In pochi minuti, dopo aver imboccato un corridoio particolarmente ampio e luminoso, arrivarono davanti alla stanza di Bruce, dove si trovavano già Nils -visibilmente nervoso-, Roy, Max e Clarence. Mancava solamente Garry.
“Bruce gli farà il culo”, mormorò a denti stretti Roy, lanciando un'occhiata carica di significato all'orologio da polso. Nessuno sembrava sentirsi a proprio agio e ciò non fece che acuire il nodo alla gola che Patti percepiva già da un po': d'altronde, se non riusciva a stare tranquillo e rilassato chi era nella band da anni, lei come poteva sentirsi?

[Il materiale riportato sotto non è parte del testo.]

(** The loop of the remote pass when no deletion fails: every selected id
    leaves the Drive state, nothing else changes. *)
Lemma delete_loop_ok env (xs : list DriveFile) w :
  (forall g, In g xs -> delete_error env (f_id g) = None) ->
  exists w',
    for_each xs
      (fun g =>
         drive_files_delete env (f_id g) ;;
         log INFO ("🗑️ Supprimé Drive : " ++ f_name g ++ " (créé "
                   ++ f_createdTime g ++ ")")%string) w = (Ok tt, w') /\
    fs w' = fs w /\
    drive w'
    = filter (fun f => negb (existsb (String.eqb (f_id f)) (map f_id xs)))
        (drive w).
Proof.
  revert w. induction xs as [| x xs IH]; intros w Hok.
  - exists w. simpl. repeat split.
    induction (drive w) as [| f d IHd]; simpl; [reflexivity | now rewrite <- IHd].
  - simpl for_each.
    set (w1 := mkWorld (fs w)
                 (filter (fun f => negb (f_id f =? f_id x)%string) (drive w))
                 ((trace w ++ [DriveDelete (f_id x)])
                  ++ [Log INFO ("🗑️ Supprimé Drive : " ++ f_name x ++ " (créé "
                                ++ f_createdTime x ++ ")")%string])).
    rewrite (bind_ok _ _ w tt w1).
    2: { unfold drive_files_delete, bind, emit, fail_if, get_drive, set_drive,
           log, emit. rewrite (Hok x) by now left. reflexivity. }
    destruct (IH w1) as (w' & Hrun & Hfs & Hdrive).
    { intros g Hg. apply Hok. now right. }
    exists w'. split; [exact Hrun |]. split; [exact Hfs |].
    rewrite Hdrive. unfold w1. simpl drive. rewrite filter_filter_and.
    apply filter_ext. intros f. simpl. now rewrite negb_orb.
Qed.

Lemma existsb_id (i : string) (ids : list string) :
  existsb (String.eqb i) ids = true <-> In i ids.
Proof.
  rewrite existsb_exists. split.
  - intros (j & Hj & He). apply String.eqb_eq in He. now subst.
  - intros H. exists i. split; [exact H | apply String.eqb_refl].
Qed.

Lemma filter_ids_all (ids : list string) (l : list DriveFile) :
  (forall g, In g l -> In (f_id g) ids) ->
  filter (fun f => negb (existsb (String.eqb (f_id f)) ids)) l = [].
Proof.
  induction l as [| g l IH]; intros H; simpl; [reflexivity |].
  rewrite (proj2 (existsb_id (f_id g) ids)) by (apply H; now left).
  simpl. apply IH. intros g' Hg'. apply H. now right.
Qed.

Lemma filter_ids_none (ids : list string) (l : list DriveFile) :
  (forall g, In g l -> ~ In (f_id g) ids) ->
  filter (fun f => negb (existsb (String.eqb (f_id f)) ids)) l = l.
Proof.
  induction l as [| g l IH]; intros H; simpl; [reflexivity |].
  destruct (existsb (String.eqb (f_id g)) ids) eqn:E.
  - apply existsb_id in E. exfalso. apply (H g); [now left | exact E].
  - simpl. f_equal. apply IH. intros g' Hg'. apply H. now right.
Qed.

(** X4: when the listing request succeeds and returns every folder (at
    most 1000, ids distinct), [drive_keep] is positive and no deletion
    fails, the remote pass returns, what is left on Drive is exactly the
    [min(drive_keep, len)] newest folders, and a second pass would select
    nothing. *)
Theorem remote_pass_leaves_newest cfg env w :
  0 < drive_keep cfg ->
  list_error env = None ->
  (List.length (drive w) <= Nat.min (Z.to_nat 1000) (list_cap env))%nat ->
  NoDup (map f_id (drive w)) ->
  (forall g, In g (select_remote (drive_keep cfg) (drive w)) ->
             delete_error env (f_id g) = None) ->
  let r := delete_old_backups_by_count cfg env w in
  let kept :=
    skipn (List.length (drive w) - Z.to_nat (drive_keep cfg))
      (Py.sort String.leb f_createdTime false (drive w)) in
  fst r = Ok tt /\
  Permutation (drive (snd r)) kept /\
  select_remote (drive_keep cfg)
    (firstn (Nat.min (Z.to_nat 1000) (list_cap env)) (drive (snd r))) = [].
Proof.
  intros Hkeep Hlist Hpage Hnd Hdel r kept.
  pose proof (delete_old_backups_loop cfg env w Hlist) as Hl. cbv zeta in Hl.
  rewrite (firstn_all2 (drive w)) in Hl by exact Hpage.
  set (to_delete := select_remote (drive_keep cfg) (drive w)) in *.
  match type of Hl with
  | _ = for_each _ _ ?w1 =>
      destruct (delete_loop_ok env to_delete w1 Hdel) as (w' & Hrun & _ & Hdrive)
  end.
  rewrite Hrun in Hl. subst r. rewrite Hl. simpl fst. simpl snd.
  simpl drive in Hdrive.
  destruct (select_remote_partition (drive_keep cfg) (drive w) Hkeep)
    as (_ & Hperm & Hlen).
  fold to_delete kept in Hperm, Hlen.
  assert (Hleft : Permutation (drive w') kept).
  { rewrite Hdrive.
    assert (Hnd' : NoDup (map f_id to_delete ++ map f_id kept)).
    { rewrite <- map_app. eapply Permutation_NoDup; [| exact Hnd].
      apply Permutation_map, Permutation_sym, Hperm. }
    eapply Permutation_trans.
    - apply Permutation_filter_compat, Permutation_sym, Hperm.
    - rewrite filter_app.
      rewrite filter_ids_all by (intros g Hg; now apply in_map).
      rewrite filter_ids_none; [apply Permutation_refl |].
      intros g Hg Hin.
      eapply NoDup_app_disjoint; [exact Hnd' | exact Hin | now apply in_map]. }
  split; [reflexivity |]. split; [exact Hleft |].
  apply select_remote_keeps_all_when_few; [exact Hkeep |].
  assert (Hlen' : List.length (drive w') = List.length kept)
    by now apply Permutation_length.
  pose proof (length_firstn (Nat.min (Z.to_nat 1000) (list_cap env)) (drive w'))
    as Hf.
  rewrite Hf, Hlen', Hlen. lia.
Qed.

Lemma remote_pass_leaves_newest_witness :
  let env := demo_env None no_error no_error in
  let r := delete_old_backups_by_count demo_cfg env demo_world in
  fst r = Ok tt /\
  Permutation (drive (snd r))
    [mkDriveFile "id4" "Bot 4" "2026-04-01T00:00:00.000Z"].
Proof.
  cbv zeta.
  destruct (remote_pass_leaves_newest demo_cfg
              (demo_env None no_error no_error) demo_world)
    as (Hok & Hperm & _).
  - reflexivity.
  - reflexivity.
  - vm_compute. repeat constructor.
  - vm_compute. repeat constructor; simpl; intuition discriminate.
  - intros g _. reflexivity.
  - split; [exact Hok | exact Hperm].
Defined.
(** * coin-panda: the market table widget of [src/script.js]

    A shallow embedding of the formatters, the comparator and filter of the
    table renderer, and the interaction controller, with the properties the
    specification states about them.

    - Numbers are IEEE 754 binary64 values, represented with the standard
      library's [spec_float]; every arithmetic operation is the exact result
      rounded to nearest, ties to even.  [Math.round], [Number::toString]
      and [Number.prototype.toLocaleString] follow ECMA-262 and ECMA-402.
    - A coin record is a JSON object: a finite map from property names to
      values; reading an absent property gives [undefined].
    - An expression that may throw returns a [result]; the functions that
      touch the page run in a state monad that keeps the state reached when
      an exception is thrown.
    - Arrays live in a heap and are passed by reference, so that
      [Array.prototype.sort] is seen to reorder the caller's array.
    - The built-ins that depend on Unicode or locale data ([toLowerCase],
      [localeCompare], the currency symbols, [StringToNumber]) are the
      fields of a class [Platform].
    - The data attributes of the table hold strings, [showDecimal] is a
      boolean and [percision] a natural number, as at every call in the
      script. *)

From Stdlib Require Import ZArith Lia Bool Ascii String DecimalString.
From Stdlib Require OrderedTypeEx.
From Stdlib Require Import Floats.SpecFloat.
From stdpp Require Import gmap strings list sorting.

Local Open Scope Z_scope.

(** ** Numbers *)

Module Number.

Abbreviation number := spec_float.

Definition prec : Z := 53.
Definition emax : Z := 1024.
Definition emin : Z := -1074.

Definition NaN : number := S754_nan.
Definition zero (s : bool) : number := S754_zero s.
Definition infinity (s : bool) : number := S754_infinity s.

Definition is_finite (x : number) : bool :=
  match x with
  | S754_zero _ | S754_finite _ _ _ => true
  | _ => false
  end.

Definition is_nan (x : number) : bool :=
  match x with S754_nan => true | _ => false end.

(** The exact value of a finite number is [num x / den x]. *)
Definition num (x : number) : Z :=
  match x with
  | S754_finite s m e => (if s then - Zpos m else Zpos m) * 2 ^ Z.max e 0
  | _ => 0
  end.

Definition den (x : number) : Z :=
  match x with
  | S754_finite _ _ e => 2 ^ Z.max (- e) 0
  | _ => 1
  end.

(** Round to nearest, ties to even, from quotient [q], remainder [r] and
    divisor [d]. *)
Definition round_half_even (q r d : Z) : Z :=
  match Z.compare (2 * r) d with
  | Lt => q
  | Gt => q + 1
  | Eq => if Z.even q then q else q + 1
  end.

(** A rounded significand [m <= 2^53] at exponent [e] as a number. *)
Definition pack (s : bool) (m e : Z) : number :=
  let '(m, e) := if m =? 2 ^ prec then (2 ^ (prec - 1), e + 1) else (m, e) in
  match m with
  | Zpos p => if e <=? emax - prec then S754_finite s p e else S754_infinity s
  | _ => S754_zero s
  end.

(** [n / d] at exponent [e], as numerator and denominator. *)
Definition at_exponent (n d e : Z) : Z * Z :=
  (n * 2 ^ Z.max (- e) 0, d * 2 ^ Z.max e 0).

(** The binary64 value nearest to [n / d], for [0 <= n] and [0 < d], with
    sign [s]. *)
Definition round_ratio (s : bool) (n d : Z) : number :=
  if n =? 0 then S754_zero s else
  let e0 := Z.log2 n - Z.log2 d - prec in
  let '(a0, b0) := at_exponent n d e0 in
  let e1 := if 2 ^ prec <=? a0 / b0 then e0 + 1 else e0 in
  let e := Z.max e1 emin in
  let '(a, b) := at_exponent n d e in
  pack s (round_half_even (a / b) (a mod b) b) e.

Definition of_Z (n : Z) : number := round_ratio (n <? 0) (Z.abs n) 1.

(** A decimal literal [digits * 10^exp10]. *)
Definition of_decimal (s : bool) (digits exp10 : Z) : number :=
  round_ratio s (digits * 10 ^ Z.max exp10 0) (10 ^ Z.max (- exp10) 0).

Definition opp (x : number) : number :=
  match x with
  | S754_nan => S754_nan
  | S754_infinity s => S754_infinity (negb s)
  | S754_zero s => S754_zero (negb s)
  | S754_finite s m e => S754_finite (negb s) m e
  end.

Definition sign_bit (x : number) : bool :=
  match x with
  | S754_zero s | S754_infinity s | S754_finite s _ _ => s
  | S754_nan => false
  end.

(** [x * y] *)
Definition mul (x y : number) : number :=
  match x, y with
  | S754_nan, _ | _, S754_nan => S754_nan
  | S754_infinity _, S754_zero _ | S754_zero _, S754_infinity _ => S754_nan
  | S754_infinity sx, _ => S754_infinity (xorb sx (sign_bit y))
  | _, S754_infinity sy => S754_infinity (xorb (sign_bit x) sy)
  | S754_zero sx, _ => S754_zero (xorb sx (sign_bit y))
  | _, S754_zero sy => S754_zero (xorb (sign_bit x) sy)
  | S754_finite sx _ _, S754_finite sy _ _ =>
      round_ratio (xorb sx sy) (Z.abs (num x * num y)) (den x * den y)
  end.

(** [x / y] *)
Definition div (x y : number) : number :=
  match x, y with
  | S754_nan, _ | _, S754_nan => S754_nan
  | S754_infinity _, S754_infinity _ | S754_zero _, S754_zero _ => S754_nan
  | S754_infinity sx, _ => S754_infinity (xorb sx (sign_bit y))
  | _, S754_infinity sy => S754_zero (xorb (sign_bit x) sy)
  | S754_zero sx, _ => S754_zero (xorb sx (sign_bit y))
  | _, S754_zero sy => S754_infinity (xorb (sign_bit x) sy)
  | S754_finite sx _ _, S754_finite sy _ _ =>
      round_ratio (xorb sx sy) (Z.abs (num x * den y)) (Z.abs (num y * den x))
  end.

(** [x + y] *)
Definition add (x y : number) : number :=
  match x, y with
  | S754_nan, _ | _, S754_nan => S754_nan
  | S754_infinity sx, S754_infinity sy =>
      if Bool.eqb sx sy then x else S754_nan
  | S754_infinity _, _ => x
  | _, S754_infinity _ => y
  | S754_zero sx, S754_zero sy => S754_zero (sx && sy)
  | S754_zero _, _ => y
  | _, S754_zero _ => x
  | S754_finite _ _ _, S754_finite _ _ _ =>
      let n := num x * den y + num y * den x in
      if n =? 0 then S754_zero false
      else round_ratio (n <? 0) (Z.abs n) (den x * den y)
  end.

(** [x - y] *)
Definition sub (x y : number) : number := add x (opp y).

(** [x < y]; false when either side is NaN. *)
Definition lt (x y : number) : bool :=
  match x, y with
  | S754_nan, _ | _, S754_nan => false
  | S754_infinity sx, S754_infinity sy => sx && negb sy
  | S754_infinity sx, _ => sx
  | _, S754_infinity sy => negb sy
  | _, _ => num x * den y <? num y * den x
  end.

Dopo qualche istante di silenzio tombale, la porta della stanza si spalancò con un tonfo che non lasciava presagire niente di buono. Uno dopo l'altro, con passo di chi stava andando in guerra contro la propria volontà, entrarono nella suite, senza neppure fiatare. Patti trovava la situazione al tempo stesso ridicola e fastidiosa: che bisogno poteva avere Bruce di trattarli in quella maniera? Ancora non le era chiaro e non ricordava di aver fatto niente di sbagliato. A maggior ragione, quella sorta di tortura psicologica la faceva imbestialire. Contenne la propria rabbia, mordendosi il labbro, e fece il proprio ingresso nella camera, a occhi bassi, andando a sedersi su un divanetto color crema. Bruce era davanti a lei, in piedi, con la chitarra acustica a tracolla, che osservava alcuni appunti incomprensibili scarabocchiati su un quaderno spalancato ai suoi piedi. Inizialmente, neppure osservò i nuovi arrivati, finché non si rese conto del “grande assente”.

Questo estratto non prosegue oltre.